TASK GOAL — Please output the lines shown below exactly as they appear.

INFORMATION —
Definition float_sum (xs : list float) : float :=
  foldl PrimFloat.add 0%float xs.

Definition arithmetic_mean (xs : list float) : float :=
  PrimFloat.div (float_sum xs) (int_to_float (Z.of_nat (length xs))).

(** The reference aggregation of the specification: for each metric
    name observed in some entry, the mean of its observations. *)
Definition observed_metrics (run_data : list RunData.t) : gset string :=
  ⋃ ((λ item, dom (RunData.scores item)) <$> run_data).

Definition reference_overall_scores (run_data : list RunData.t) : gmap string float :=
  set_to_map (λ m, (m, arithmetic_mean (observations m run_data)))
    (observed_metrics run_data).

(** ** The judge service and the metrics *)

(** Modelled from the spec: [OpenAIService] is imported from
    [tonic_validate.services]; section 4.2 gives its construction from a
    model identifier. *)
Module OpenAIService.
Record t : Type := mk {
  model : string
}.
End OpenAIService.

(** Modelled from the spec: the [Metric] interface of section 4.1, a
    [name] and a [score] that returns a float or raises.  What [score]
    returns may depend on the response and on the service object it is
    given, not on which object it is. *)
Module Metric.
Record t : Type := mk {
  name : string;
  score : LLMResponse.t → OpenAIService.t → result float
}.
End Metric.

RESPONSE TO THIS EXERCISE —
Definition float_sum (xs : list float) : float :=
  foldl PrimFloat.add 0%float xs.

Definition arithmetic_mean (xs : list float) : float :=
  PrimFloat.div (float_sum xs) (int_to_float (Z.of_nat (length xs))).

(** The reference aggregation of the specification: for each metric
    name observed in some entry, the mean of its observations. *)
Definition observed_metrics (run_data : list RunData.t) : gset string :=
  ⋃ ((λ item, dom (RunData.scores item)) <$> run_data).

Definition reference_overall_scores (run_data : list RunData.t) : gmap string float :=
  set_to_map (λ m, (m, arithmetic_mean (observations m run_data)))
    (observed_metrics run_data).

(** ** The judge service and the metrics *)

(** Modelled from the spec: [OpenAIService] is imported from
    [tonic_validate.services]; section 4.2 gives its construction from a
    model identifier. *)
Module OpenAIService.
Record t : Type := mk {
  model : string
}.
End OpenAIService.

(** Modelled from the spec: the [Metric] interface of section 4.1, a
    [name] and a [score] that returns a float or raises.  What [score]
    returns may depend on the response and on the service object it is
    given, not on which object it is. *)
Module Metric.
Record t : Type := mk {
  name : string;
  score : LLMResponse.t → OpenAIService.t → result float
}.
End Metric.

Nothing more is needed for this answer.